Tip #3: Do partial reps after failure
Arnie was very fond of using fractional repetitions in a high-intensity workout. For example, after completing a set of extensions on a maximal amplitude block, he did not stop. He continued the approach, using approximately 6 partial repetitions. There was no power left to perform a maximum amplitude movement. Still, he “finished” the target muscle thanks to partial repetitions.
Tip #4: Use supersets to increase your pump
Schwarzenegger often overdid triceps and biceps exercises. Simply put, he performed all the moves one after the other. It allows you to supply the muscle tissue with more blood and, as a result, improve their nutrition. Thanks to this technology, he also created a powerful pump.
Arnold Schwarzenegger workout tips
Tip #1: prioritize the weakest link
Most athletes who pump up mighty breasts will never deny themselves the pleasure of showing off. In the classroom, they pay special attention to this muscle group. But Arnie had a different take on the matter. Once, when he noticed that his shins were significantly behind in development, he did not hide this defect but began to wear shorts to show his weakness. In training, he paid more attention to them. Consequently, he became the best athlete in the world by working hard on his lower leg and bringing his muscles to the desired level.
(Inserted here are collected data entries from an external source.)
Lemma denote_range bits p e z : 0 < p -> denote bits p e = Some z -> 0 <= z < p.
Proof.
  intros Hp. revert z. induction e; intros z; simpl; try (by apply IHe).
  - intros [= <-]. by apply Z.mod_pos_bound.
  - destruct (parse_bytes s 10) as [n|]; simpl; [|done].
    destruct (Z.ltb_spec (Z.of_N n) p); [|done]. intros [= <-]. lia.
  - destruct (denote bits p e1), (denote bits p e2); try done. intros [= <-]. by apply Z.mod_pos_bound.
  - destruct (denote bits p e1), (denote bits p e2); try done. intros [= <-]. by apply Z.mod_pos_bound.
  - destruct (denote bits p e1), (denote bits p e2); try done. intros [= <-]. by apply Z.mod_pos_bound.
  - destruct (denote bits p e); try done. intros [= <-]. by apply Z.mod_pos_bound.
  - destruct (denote bits p e); try done. intros [= <-]. by apply Z.mod_pos_bound.
Qed.

Lemma eval_computes {B : FieldBinding} {p} {C : FieldContract B p} e :
  literals_fit 64 e = true -> computes (eval e) (denote b_bits p e).
Proof.
  induction e as [i|s|a IHa b IHb|a IHa b IHb|a IHa b IHb|a IH|a IH|a IH|a IH]; cbn [literals_fit];
    intros Hf; try apply andb_true_iff in Hf as [Ha Hb].
  - apply computes_Ret, ct_of_int. lia.
  - cbn [eval denote]. destruct (parse_bytes s 10) as [n|] eqn:E; cbn [mbind option_bind].
    + pose proof (ct_of_string (B := B) s n E ltac:(lia)) as H. by destruct (_ <? p).
    + by apply ct_of_string_bad.
  - cbn [eval denote]. apply computes_bind; [by apply IHa|]. intros x u Hx.
    apply computes_bind; [by apply IHb|]. intros y v Hy. by apply computes_Ret, ct_add.
  - cbn [eval denote]. apply computes_bind; [by apply IHa|]. intros x u Hx.
    apply computes_bind; [by apply IHb|]. intros y v Hy. by apply computes_Ret, ct_sub.
  - cbn [eval denote]. apply computes_bind; [by apply IHa|]. intros x u Hx.
    apply computes_bind; [by apply IHb|]. intros y v Hy. by apply computes_Ret, ct_mul.
  - cbn [eval denote]. apply computes_bind; [by apply IH|]. intros x u Hx. by apply computes_Ret, ct_negate.
  - cbn [eval denote]. apply computes_bind; [by apply IH|]. intros x u Hx. by apply computes_Ret, ct_square.
  - specialize (IH Hf). cbn [eval denote]. destruct (denote b_bits p a) as [z|]; [|by destruct (eval a)].
    destruct IH as (x & -> & Hx). pose proof (of_string_to_string (B2 := B) x z Hx) as H.
    by rewrite (proj2 (Z.ltb_lt _ _) (proj2 (ct_range x z Hx))) in H.
  - specialize (IH Hf). cbn [eval denote]. destruct (denote b_bits p a) as [z|]; [|by destruct (eval a)].
    destruct IH as (x & -> & Hx). pose proof (of_bigint_to_bigint (B2 := B) x z Hx) as H.
    by rewrite (proj2 (Z.ltb_lt _ _) (proj2 (ct_range x z Hx))) in H.
Qed.

(** An element sent from one implementation to another, as a decimal
    string or as a 256-bit integer. Between any two implementations that meet
    the contract, for the same field or for different ones, the receiver gets
    the element that stands for the same integer exactly when the integer is
    below its order, and sending it back then gives the original; it raises an
    error for every other element, on both ways. *)
Theorem field_transfer {B1 B2 : FieldBinding} {p1 p2} {C1 : FieldContract B1 p1}
    {C2 : FieldContract B2 p2} (x : elt B1) z :
  ct_rel x z ->
  (z < p2 -> exists y : elt B2, ct_rel y z /\
     b_of_string (b_to_string x) = Ret y /\ b_of_bigint (b_to_bigint x) = Ret y /\
     b_to_string y = b_to_string x /\
     b_of_string (b_to_string y) = Ret x /\ b_of_bigint (b_to_bigint y) = Ret x) /\
  (p2 <= z -> is_raise (b_of_string (FieldBinding := B2) (b_to_string x)) = true /\
              is_raise (b_of_bigint (FieldBinding := B2) (b_to_bigint x)) = true).
Proof.
  intros Hx. pose proof (of_string_to_string (B2 := B2) x z Hx) as Hs.
  pose proof (of_bigint_to_bigint (B2 := B2) x z Hx) as Hb. split; intros Hz.
  - rewrite (proj2 (Z.ltb_lt _ _) Hz) in Hs, Hb.
    destruct Hs as (y & Hs & Hy), Hb as (y' & Hb & Hy').
    rewrite (ct_inj _ _ _ Hy' Hy) in Hb. exists y. repeat (split; [done|]).
    split; [by rewrite (ct_to_string x z Hx), (ct_to_string y z Hy)|].
    pose proof (of_string_to_string (B2 := B1) y z Hy) as Hs'.
    pose proof (of_bigint_to_bigint (B2 := B1) y z Hy) as Hb'.
    rewrite (proj2 (Z.ltb_lt _ _) (proj2 (ct_range x z Hx))) in Hs', Hb'.
    destruct Hs' as (x1 & -> & H1), Hb' as (x2 & -> & H2).
    by rewrite (ct_inj _ _ _ H1 Hx), (ct_inj _ _ _ H2 Hx).
  - by rewrite (proj2 (Z.ltb_ge _ _) Hz) in Hs, Hb.
Qed.
End Clients.

(** Integers of 32 bits are read the same everywhere. *)
Lemma denote_bits {NB : NumBigint} v w p e : 0 < v <= w -> literals_fit v e = true -> denote w p e = denote v p e.
Proof.
  intros Hvw. assert (2 ^ (v - 1) <= 2 ^ (w - 1)) as Hp by (apply Z.pow_le_mono_r; lia).
  induction e; cbn [literals_fit denote]; rewrite ?andb_true_iff; try done; try tauto.
  - intros Hi. by rewrite !as_i_id by lia.
  - intros [H1 H2]. by rewrite IHe1, IHe2.
  - intros [H1 H2]. by rewrite IHe1, IHe2.
  - intros [H1 H2]. by rewrite IHe1, IHe2.
  - intros H. by rewrite IHe.
  - intros H. by rewrite IHe.
Qed.

(** The element, or the error, that [d] asks for; and the same from two
    implementations, with its decimal text. *)
Definition means {F} (PF : PrimeField F) (m : outcome F) (d : option Z) : Prop :=
  match d with
  | Some z => exists x, m = Ret x /\ fe_rel PF x z
  | None => is_raise m = true
  end.
Definition agree {NB : NumBigint} {F} (PF : PrimeField F) (text : F -> list byte) (m1 m2 : outcome F)
    (d : option Z) : Prop :=
  match d with
  | Some z => exists x, m1 = Ret x /\ m2 = Ret x /\ fe_rel PF x z /\ text x = biguint_to_string (Z.to_N z)
  | None => is_raise m1 = true /\ is_raise m2 = true
  end.
Lemma means_agree {NB : NumBigint} {F} (PF : PrimeField F) {PL : PrimeFieldLaws PF} text m1 m2 d :
  (forall x a, fe_rel PF x a -> text x = biguint_to_string (Z.to_N a)) ->
  means PF m1 d -> means PF m2 d -> agree PF text m1 m2 d.
Proof.
  intros Ht H1 H2. destruct d as [z|]; [|done]. destruct H1 as (x & -> & Hx), H2 as (y & -> & Hy).
  exists x. rewrite (fe_rel_inj PF y x z Hy Hx). repeat (split; [done|]). by apply Ht.
Qed.

(** C14: the bindings of both fields compute in the integers modulo the order.
    Take an expression a client builds from integers of at most 64 bits and decimal
    strings with the field operations. Natively it evaluates to the element of the
    value the expression denotes modulo the order of its field, and raises an error
    when it denotes none. In JavaScript it does the same, with the low 32 bits of every
    integer in place of the integer. So when all integers fit 32 bits, both give
    the same element, with the decimal text of its value, or both raise an error.
    Strings of 2^256 or more, which JavaScript truncates, are excluded throughout. *)
Theorem field_programs_refine {NB : NumBigint} {NL : NumBigintLaws NB} {AB : ArkBigInteger}
    {AL : ArkBigIntegerLaws AB} {F G : Type} (Fp : PrimeField F) (Fq : PrimeField G)
    {LFp : PrimeFieldLaws Fp} {LFq : PrimeFieldLaws Fq} e :
  literals_fit 64 e = true ->
  means Fp (eval (B := fp_stubs Fp) e) (denote 64 (fe_p Fp) e) /\
  means Fp (eval (B := fp_wasm Fp) e) (denote 32 (fe_p Fp) e) /\
  means Fq (eval (B := fq_stubs Fq) e) (denote 64 (fe_p Fq) e) /\
  means Fq (eval (B := fq_wasm Fq) e) (denote 32 (fe_p Fq) e) /\
  (literals_fit 32 e = true ->
     agree Fp PastaField.Wasm.caml_pasta_fp_to_string (eval (B := fp_stubs Fp) e) (eval (B := fp_wasm Fp) e)
       (denote 32 (fe_p Fp) e) /\
     agree Fq PastaFq.Wasm.caml_pasta_fq_to_string (eval (B := fq_stubs Fq) e) (eval (B := fq_wasm Fq) e)
       (denote 32 (fe_p Fq) e)).
Proof.
  intros Hf.
  assert (means Fp (eval (B := fp_stubs Fp) e) (denote 64 (fe_p Fp) e)) as H1
    by exact (eval_computes (B := fp_stubs Fp) e Hf).
  assert (means Fp (eval (B := fp_wasm Fp) e) (denote 32 (fe_p Fp) e)) as H2
    by exact (eval_computes (B := fp_wasm Fp) e Hf).
  assert (means Fq (eval (B := fq_stubs Fq) e) (denote 64 (fe_p Fq) e)) as H3
    by exact (eval_computes (B := fq_stubs Fq) e Hf).
  assert (means Fq (eval (B := fq_wasm Fq) e) (denote 32 (fe_p Fq) e)) as H4
    by exact (eval_computes (B := fq_wasm Fq) e Hf).
  split; [exact H1|]. split; [exact H2|]. split; [exact H3|]. split; [exact H4|].
  intros H32.
  rewrite (denote_bits 32) in H1 by (done || lia). rewrite (denote_bits 32) in H3 by (done || lia).
  split; apply means_agree; try assumption.
  - exact (ct_to_string (B := fp_wasm Fp)).
  - exact (ct_to_string (B := fq_wasm Fq)).
Qed.

(** ** Witnesses on the Pasta fields *)

(** The order of Fp is a number of Fq: -1 + 1 with -1 from its text. *)
Definition minus_one_text : list byte := biguint_to_string (Z.to_N (pasta_fp_modulus - 1)).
Tip # 2: take advantage of the knee machine
Motorized squats may not be more effective than free weights, but Arnie made them even harder. To do this, he used a shortened movement curve – a quarter below the top point of the trajectory and three quarters below. Arnold called the technique he created the “squat under pressure.” Thanks to this, he loaded his muscles very skillfully.
Abs workout by Arnold Schwarzenegger
Tip #1: Don’t forget the press
Arnie had some of his favorite abs exercises. They performed them with a large number of repetitions. Although if you look at all his training, it can assume that he did not need much special training for the media. The main load on the abdominal muscles decreased when performing multi-joint exercises, but not specific training for this muscle group.
It is only a tiny part of Arnold Schwarzenegger’s advice, and those athletes who want to know his training method better should read the great athlete’s book. However, this should be done by all bodybuilders and especially beginners.